(** the accounting is safe on every reachable state: a peer's channel never
    holds more than its maximum of parcels, a peer never more bytes than its
    budget, and traffic outside the control channel never eats into the bytes
    reserved for control; live tickets are distinct; and once everything
    reserved has been released every counter is back at zero. *)
Theorem submission_accounting_safe members l s L :
  rtc (transport_step members) (SubmissionState_new members l, []) (s, L) -> limits_fit l ->
  (forall p c, (p < members)%nat -> exists k, counts s !! slot p c = Some k /\
     k = weight (at_slot p c) L /\ 0 <= k <= max_queued_parcels_per_peer l) /\
  (forall p, (p < members)%nat -> exists b, bytes s !! p = Some b /\
     b = weight (at_peer p) L /\ 0 <= b <= max_inflight_bytes_per_peer l /\
     weight (data_at_peer p) L
       <= max_inflight_bytes_per_peer l - control_reserved_bytes_per_peer l) /\
  NoDup (map permit_ticket L) /\
  (L = [] -> outstanding_count s = 0 /\ forall p b, bytes s !! p = Some b -> b = 0).
Proof.
  intros Hr Hfit. pose proof (reachable_inv _ _ _ _ Hfit Hr) as Hinv. pose proof Hinv as [].
  destruct (entries_nonneg _ _ li_entries0) as (Hnn & Hnb & _). split_and!; [| |done|].
  - intros p c Hp. eexists. split; [by apply li_counts0|]. split; [done|].
    pose proof (Hnn p c). pose proof (li_count_bound0 p c). lia.
  - intros p Hp. eexists. split; [by apply li_bytes0|]. split; [done|].
    pose proof (Hnb p). pose proof (li_byte_bound0 p). pose proof (li_data_bound0 p). lia.
  - intros ->. destruct (empty_ledger _ _ _ Hinv) as [Hc Hb]. unfold outstanding_count.
    rewrite Hc, sum_Z_replicate. split; [done|]. intros p b Hpb. rewrite Hb in Hpb.
    by apply lookup_replicate in Hpb as [-> _].
Qed.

____________

◆ Problem to work on: Give back all of the data above without any alteration.

◆ Reply:
(** the accounting is safe on every reachable state: a peer's channel never
    holds more than its maximum of parcels, a peer never more bytes than its
    budget, and traffic outside the control channel never eats into the bytes
    reserved for control; live tickets are distinct; and once everything
    reserved has been released every counter is back at zero. *)
Theorem submission_accounting_safe members l s L :
  rtc (transport_step members) (SubmissionState_new members l, []) (s, L) -> limits_fit l ->
  (forall p c, (p < members)%nat -> exists k, counts s !! slot p c = Some k /\
     k = weight (at_slot p c) L /\ 0 <= k <= max_queued_parcels_per_peer l) /\
  (forall p, (p < members)%nat -> exists b, bytes s !! p = Some b /\
     b = weight (at_peer p) L /\ 0 <= b <= max_inflight_bytes_per_peer l /\
     weight (data_at_peer p) L
       <= max_inflight_bytes_per_peer l - control_reserved_bytes_per_peer l) /\
  NoDup (map permit_ticket L) /\
  (L = [] -> outstanding_count s = 0 /\ forall p b, bytes s !! p = Some b -> b = 0).
Proof.
  intros Hr Hfit. pose proof (reachable_inv _ _ _ _ Hfit Hr) as Hinv. pose proof Hinv as [].
  destruct (entries_nonneg _ _ li_entries0) as (Hnn & Hnb & _). split_and!; [| |done|].
  - intros p c Hp. eexists. split; [by apply li_counts0|]. split; [done|].
    pose proof (Hnn p c). pose proof (li_count_bound0 p c). lia.
  - intros p Hp. eexists. split; [by apply li_bytes0|]. split; [done|].
    pose proof (Hnb p). pose proof (li_byte_bound0 p). pose proof (li_data_bound0 p). lia.
  - intros ->. destruct (empty_ledger _ _ _ Hinv) as [Hc Hb]. unfold outstanding_count.
    rewrite Hc, sum_Z_replicate. split; [done|]. intros p b Hpb. rewrite Hb in Hpb.
    by apply lookup_replicate in Hpb as [-> _].
Qed.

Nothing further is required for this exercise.